§ Task instructions:
The line containing "(** [WhiteSpace] and" marks the end: output every line of the data up to it, and that line too, exactly as written.

□ □ □ □ □

(** * Verification of the chat-bot runtime core

    A shallow embedding of the TypeScript sources (response policy, rate
    limiter, approval engine, risk policy, audit chain, update store and
    provider fallback) together with the properties the specification
    states about them. *)

From Stdlib Require Import ZArith NArith QArith Qround List Bool Lia String Ascii DecimalString.
From stdpp Require Import base gmap list sorting strings.

Local Open Scope Z_scope.

Set Warnings "-register-all".

(** ** JavaScript strings

    A JavaScript string is a sequence of UTF-16 code units.  Literals of the
    sources are written [js "..."]; they are all ASCII. *)

Abbreviation jsstring := (list N).

Fixpoint js (s : string) : jsstring :=
  match s with
  | EmptyString => []
  | String c r => N_of_ascii c :: js r
  end.

(** [String(n)] for an integer [n]. *)
Definition stringOfInt (n : Z) : jsstring := js (NilZero.string_of_int (Z.to_int n)).

Module JS.

(** [WhiteSpace] and [LineTerminator] of ECMA-262: the characters removed by
    [String.prototype.trim] and matched by the class [\s]. *)
Definition isWhiteSpace (c : N) : bool :=
  ((9 <=? c) && (c <=? 13) || (c =? 32) || (c =? 160) || (c =? 5760)
   || (8192 <=? c) && (c <=? 8202) || (c =? 8232) || (c =? 8233)
   || (c =? 8239) || (c =? 8287) || (c =? 12288) || (c =? 65279))%N.

Fixpoint trimStart (s : jsstring) : jsstring :=
  match s with
  | [] => []
  | c :: r => if isWhiteSpace c then trimStart r else s
  end.

Definition trimEnd (s : jsstring) : jsstring := rev (trimStart (rev s)).

(** [s.trim()] *)
Definition trim (s : jsstring) : jsstring := trimEnd (trimStart s).

(** [s.replace(/\s+/g, " ")]: every maximal run of white space becomes one
    space.  [inRun] records that the previous character was white space. *)
Fixpoint collapseFrom (inRun : bool) (s : jsstring) : jsstring :=
  match s with
  | [] => []
  | c :: r =>
      if isWhiteSpace c
      then (if inRun then collapseFrom true r else 32%N :: collapseFrom true r)
      else c :: collapseFrom false r
  end.

Definition collapseWhiteSpace (s : jsstring) : jsstring := collapseFrom false s.

(** The class [\w] without the [u] flag: [A-Za-z0-9_]. *)
Definition isWordChar (c : N) : bool :=
  ((65 <=? c) && (c <=? 90) || (97 <=? c) && (c <=? 122)
   || (48 <=? c) && (c <=? 57) || (c =? 95))%N.

(** [Canonicalize] of ECMA-262 for a regular expression with the [i] flag
    and without the [u] flag, on ASCII: a lower-case letter maps to its
    upper-case form.  A code unit of 128 or more never canonicalizes to an
    ASCII one, and is compared here only with ASCII pattern characters, so
    it is left as it is. *)
Definition canonicalize (c : N) : N :=
  if ((97 <=? c) && (c <=? 122))%N then (c - 32)%N else c.
(** * codesync: the lookup and refresh endpoints

    A shallow embedding of [src/api/get-score.js], [src/api/refresh-stats.js]
    and of the later revision of the refresh endpoint kept as
    [src/unnamed/part_000], with the properties of the orchestration
    contract proved over it.

    JavaScript values are a small inductive type; the external
    collaborators (token verification, the profile store, the four
    upstream sites) are a record of answers, the [World]; what a handler
    does to them is recorded as a list of [event]s next to its response.
    The start-up of the Firebase client at the top of the refresh files
    runs before any request and is not part of a handler.

    Three things of the libraries and of the language decide what the
    handlers do and are followed here: a [DocumentSnapshot] of
    firebase-admin has [exists] as a boolean property, so that the call
    [docSnap.exists()] of the refresh throws; [Object.assign] hands a
    property named [__proto__] to the setter of [Object.prototype]; and
    [cheerio.load] throws on a body that is not markup. *)

From Stdlib Require Import ZArith Ascii String.
From stdpp Require Import base option list strings gmap pretty.

Set Warnings "-register-all".

Local Open Scope string_scope.
Local Open Scope Z_scope.

(** ** JavaScript values *)

(** Numbers are the integers the endpoints count with, and [JNaN] for what
    [parseInt] gives on text without digits.  An object is the list of its
    own properties, one binding per key. *)
Inductive jsval : Type :=
| JUndefined
| JNull
| JBool (b : bool)
| JNum (n : Z)
| JNaN
| JStr (s : string)
| JArr (items : list jsval)
| JObj (fields : list (string * jsval)).
(* ===== verification/_CoqProject ===== *)
-Q . S2P
Prelude.v
JsString.v
JsValue.v
JsDate.v
Schema.v
FieldResolver.v
Classify.v
Normalize.v
Filters.v
Stats.v
Csv.v
Render.v
Table.v
Charts.v
Page.v
App.v
Session.v
(** ** [omap] on lists: the rows a pipeline keeps *)

Lemma omap_cons_app {A B} (f : A → option B) x (l : list A) :
  omap f (x :: l) = option_list (f x) ++ omap f l.
Proof. simpl. by destruct (f x). Qed.

Lemma length_omap_le {A B} (f : A → option B) (l : list A) : length (omap f l) ≤ length l.
Proof.
  induction l as [|x l IH]; [done|]. rewrite omap_cons_app, length_app.
  destruct (f x); simpl; lia.
Qed.

Lemma length_omap_eq {A B} (f : A → option B) (l : list A) :
  length (omap f l) = length l ↔ Forall (λ x, is_Some (f x)) l.
Proof.
  induction l as [|x l IH]; [split; auto|]. rewrite omap_cons_app, length_app, Forall_cons.
  destruct (f x); simpl.
  - rewrite <- IH. split; [intros; split; [by eexists|lia]|intros [_ ?]; lia].
  - pose proof (length_omap_le f l). split; [lia|intros [[? ?] _]; discriminate].
Qed.

Lemma Exists_false_iff {A} (f : A → bool) (l : list A) :
  Exists (λ x, f x = false) l ↔ ¬ Forall (λ x, f x = true) l.
Proof.
  induction l as [|x l IH].
  - split; [inversion 1|intros H; exfalso; apply H; constructor].
  - rewrite Exists_cons, Forall_cons, IH. destruct (f x); naive_solver.
Qed.

Lemma Forall_omap {A B} (f : A → option B) (P : B → Prop) (l : list A) :
  (∀ x y, f x = Some y → P y) → Forall P (omap f l).
Proof.
  intros Hf. induction l as [|x l IH]; [constructor|].
  rewrite omap_cons_app. apply Forall_app. split; [|done].
  destruct (f x) eqn:E; simpl; [constructor; [by eapply Hf|constructor]|constructor].
Qed.

Lemma sum_list_fmap_add {A} (f g : A → nat) (l : list A) :
  sum_list ((λ x, f x + g x) <$> l) = sum_list (f <$> l) + sum_list (g <$> l).
Proof. induction l as [|x l IH]; [done|]. rewrite !fmap_cons. cbn [sum_list]. rewrite IH. unfold id. lia. Qed.

Lemma elem_of_join {A} (x : A) (sep : list A) (xs : list (list A)) :
  x ∈ join sep xs → x ∈ sep ∨ ∃ y, y ∈ xs ∧ x ∈ y.
Proof.
  induction xs as [|y [|y' xs] IH]; simpl; [set_solver|set_solver|].
  rewrite !elem_of_app. intros [Hy|[Hs|Hj]]; [set_solver|by left|].
  destruct (IH Hj) as [?|(z & Hz & ?)]; [by left|right; exists z; set_solver].
Qed.

(** ** Occurrences of a code unit *)

Definition occurrences (c : N) (s : list N) : nat := length (List.filter (N.eqb c) s).

Lemma occurrences_app c s t : occurrences c (s ++ t) = occurrences c s + occurrences c t.
Proof. unfold occurrences. by rewrite List.filter_app, length_app. Qed.

Lemma occurrences_absent c s : c ∉ s → occurrences c s = 0.
Proof.
  unfold occurrences. induction s as [|d s IH]; intros Hc; [done|]. simpl.
  rewrite elem_of_cons in Hc. destruct (N.eqb_spec c d); [naive_solver|]. apply IH. naive_solver.
Qed.

#[export] Hint Rewrite occurrences_app : maint.

(** [s.split(c)] has one piece more than [s] has occurrences of [c]. *)
Lemma split_on_length c s : length (split_on c s) = S (occurrences c s).
Proof.
  unfold occurrences. induction s as [|y s IH]; [done|]. cbn [split_on List.filter].
  case_bool_decide as Hy.
  - subst. rewrite N.eqb_refl. cbn [length]. by rewrite IH.
  - rewrite (proj2 (N.eqb_neq c y)) by congruence.
    destruct (split_on c s) eqn:E; [by apply split_on_not_nil in E|]. done.
Qed.

Lemma occurrences_join c sep xs :
  xs ≠ [] → occurrences c (join sep xs) = (length xs - 1) * occurrences c sep + sum_list (occurrences c <$> xs).
Proof.
  induction xs as [|x [|x' xs] IH]; intros _; [done|cbn [join length fmap list_fmap sum_list]; unfold id; lia|].
  change (join sep (x :: x' :: xs)) with (x ++ sep ++ join sep (x' :: xs)).
  rewrite !occurrences_app, IH by done. rewrite !fmap_cons. cbn [sum_list length]. unfold id. lia.
Qed.

(** ** Filtering keeps a sublist *)

Lemma filter_sublist {A} (p : A → bool) (l : list A) : List.filter p l `sublist_of` l.
Proof.
  induction l as [|x l IH]; simpl; [done|].
  destruct (p x); [by apply sublist_skip|by apply sublist_cons].
Qed.

Lemma NoDup_fmap_filter {A B} (f : A → B) (p : A → bool) (l : list A) :
  NoDup (f <$> l) → NoDup (f <$> List.filter p l).
Proof. intros Hl. eapply sublist_NoDup; [exact Hl|]. apply fmap_sublist, filter_sublist. Qed.

Lemma Forall_list_filter {A} (P : A → Prop) (p : A → bool) (l : list A) :
  Forall P l → Forall P (List.filter p l).
Proof. induction 1; simpl; [done|]. case_match; auto. Qed.

Lemma elem_of_List_filter {A} (p : A → bool) (l : list A) x :
  x ∈ List.filter p l ↔ p x = true ∧ x ∈ l.
Proof.
  induction l as [|y l IH]; simpl; [set_solver|].
  rewrite elem_of_cons. destruct (p y) eqn:Hy; rewrite ?elem_of_cons, IH;
    split; intros; destruct_and?; destruct_or?; subst; intuition congruence.
Qed.

Lemma length_filter_perm {A} (p : A → bool) (l1 l2 : list A) :
  l1 ≡ₚ l2 → length (List.filter p l1) = length (List.filter p l2).
Proof. induction 1; simpl; repeat case_match; simpl; congruence. Qed.
Lemma days_from_civil_epoch : days_from_civil 1970 1 1 = 0.
Proof. reflexivity. Qed.

Lemma days_in_month_range y m : 28 <= days_in_month y m <= 31.
Proof. unfold days_in_month. repeat case_match; lia. Qed.

Lemma days_from_civil_month_lt y m m' :
  1 <= m → m < m' <= 12 → days_from_civil y m 1 + days_in_month y m <= days_from_civil y m' 1.
Proof.
  intros Hm [Hlt Hm']. replace m' with (m + 1 + Z.of_nat (Z.to_nat (m' - m - 1))) in * by lia.
  induction (Z.to_nat (m' - m - 1)) as [|k IH].
  - rewrite Z.add_0_r, days_from_civil_next_month by lia. lia.
  - replace (m + 1 + Z.of_nat (S k)) with (m + 1 + Z.of_nat k + 1) in * by lia.
    rewrite days_from_civil_next_month by lia.
    pose proof (days_in_month_range y (m + 1 + Z.of_nat k)). lia.
Qed.

Lemma days_from_civil_year_end y m :
  1 <= m <= 12 → days_from_civil y m 1 + days_in_month y m <= days_from_civil (y + 1) 1 1.
Proof.
  intros Hm. rewrite days_from_civil_next_year.
  destruct (Z.eq_dec m 12) as [->|]; [unfold days_in_month; ground_tests; lia|].
  pose proof (days_from_civil_month_lt y m 12 ltac:(lia) ltac:(lia)). lia.
Qed.

Lemma days_from_civil_month_ge y m : 1 <= m <= 12 → days_from_civil y 1 1 <= days_from_civil y m 1.
Proof.
  intros Hm. destruct (Z.eq_dec m 1) as [->|]; [lia|].
  pose proof (days_from_civil_month_lt y 1 m ltac:(lia) ltac:(lia)).
  pose proof (days_in_month_range y 1). lia.
Qed.

Lemma days_from_civil_year_le y y' : y <= y' → days_from_civil y 1 1 <= days_from_civil y' 1 1.
Proof.
  intros Hy. replace y' with (y + Z.of_nat (Z.to_nat (y' - y))) by lia.
  induction (Z.to_nat (y' - y)) as [|k IH]; [rewrite Z.add_0_r; lia|].
  replace (y + Z.of_nat (S k)) with (y + Z.of_nat k + 1) by lia.
  pose proof (days_from_civil_year_end (y + Z.of_nat k) 1 ltac:(lia)).
  pose proof (days_in_month_range (y + Z.of_nat k) 1). lia.
Qed.

(** A calendar date: the day exists in its month. *)
Definition valid_date (y m d : Z) : Prop := 1 <= m <= 12 ∧ 1 <= d <= days_in_month y m.

(** Calendar order of [(year, month, day)]. *)
Definition date_lt (a b : Z * Z * Z) : Prop :=
  let '(y, m, d) := a in let '(y', m', d') := b in
  y < y' ∨ (y = y' ∧ (m < m' ∨ (m = m' ∧ d < d'))).

Lemma days_from_civil_lt y m d y' m' d' :
  valid_date y m d → valid_date y' m' d' → date_lt (y, m, d) (y', m', d') →
  days_from_civil y m d < days_from_civil y' m' d'.
Proof.
  intros [Hm Hd] [Hm' Hd'] Hlt. rewrite (days_from_civil_day y), (days_from_civil_day y').
  destruct Hlt as [Hy|[-> [Hlt|[-> Hlt]]]]; [|pose proof (days_from_civil_month_lt y' m m'); lia|lia].
  pose proof (days_from_civil_year_end y m Hm).
  pose proof (days_from_civil_year_le (y + 1) y' ltac:(lia)).
  pose proof (days_from_civil_month_ge y' m' Hm'). lia.
Qed.

(** [n] zero-padded decimal digits of [z]. *)
Definition digit_char (x : Z) : N := Z.to_N (48 + x).
Fixpoint digits (n : nat) (z : Z) : jstr :=
  match n with
  | O => []
  | S n' => digit_char ((z / 10 ^ Z.of_nat n') mod 10) :: digits n' z
  end.

(** A date as [YYYY-MM-DD]. *)
Definition iso_date (y m d : Z) : jstr := digits 4 y ++ [45%N] ++ digits 2 m ++ [45%N] ++ digits 2 d.

Lemma digit_value_char x : 0 <= x < 10 → digit_value (digit_char x) = Some x.
Proof.
  intros Hx. unfold digit_value, digit_char.
  rewrite (proj2 (N.leb_le _ _)), (proj2 (N.leb_le _ _)) by lia. simpl. f_equal. lia.
Qed.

□ □ □ □ □

§ Written reply:
(** * Verification of the chat-bot runtime core

    A shallow embedding of the TypeScript sources (response policy, rate
    limiter, approval engine, risk policy, audit chain, update store and
    provider fallback) together with the properties the specification
    states about them. *)

From Stdlib Require Import ZArith NArith QArith Qround List Bool Lia String Ascii DecimalString.
From stdpp Require Import base gmap list sorting strings.

Local Open Scope Z_scope.

Set Warnings "-register-all".

(** ** JavaScript strings

    A JavaScript string is a sequence of UTF-16 code units.  Literals of the
    sources are written [js "..."]; they are all ASCII. *)

Abbreviation jsstring := (list N).

Fixpoint js (s : string) : jsstring :=
  match s with
  | EmptyString => []
  | String c r => N_of_ascii c :: js r
  end.

(** [String(n)] for an integer [n]. *)
Definition stringOfInt (n : Z) : jsstring := js (NilZero.string_of_int (Z.to_int n)).

Module JS.

(** [WhiteSpace] and [LineTerminator] of ECMA-262: the characters removed by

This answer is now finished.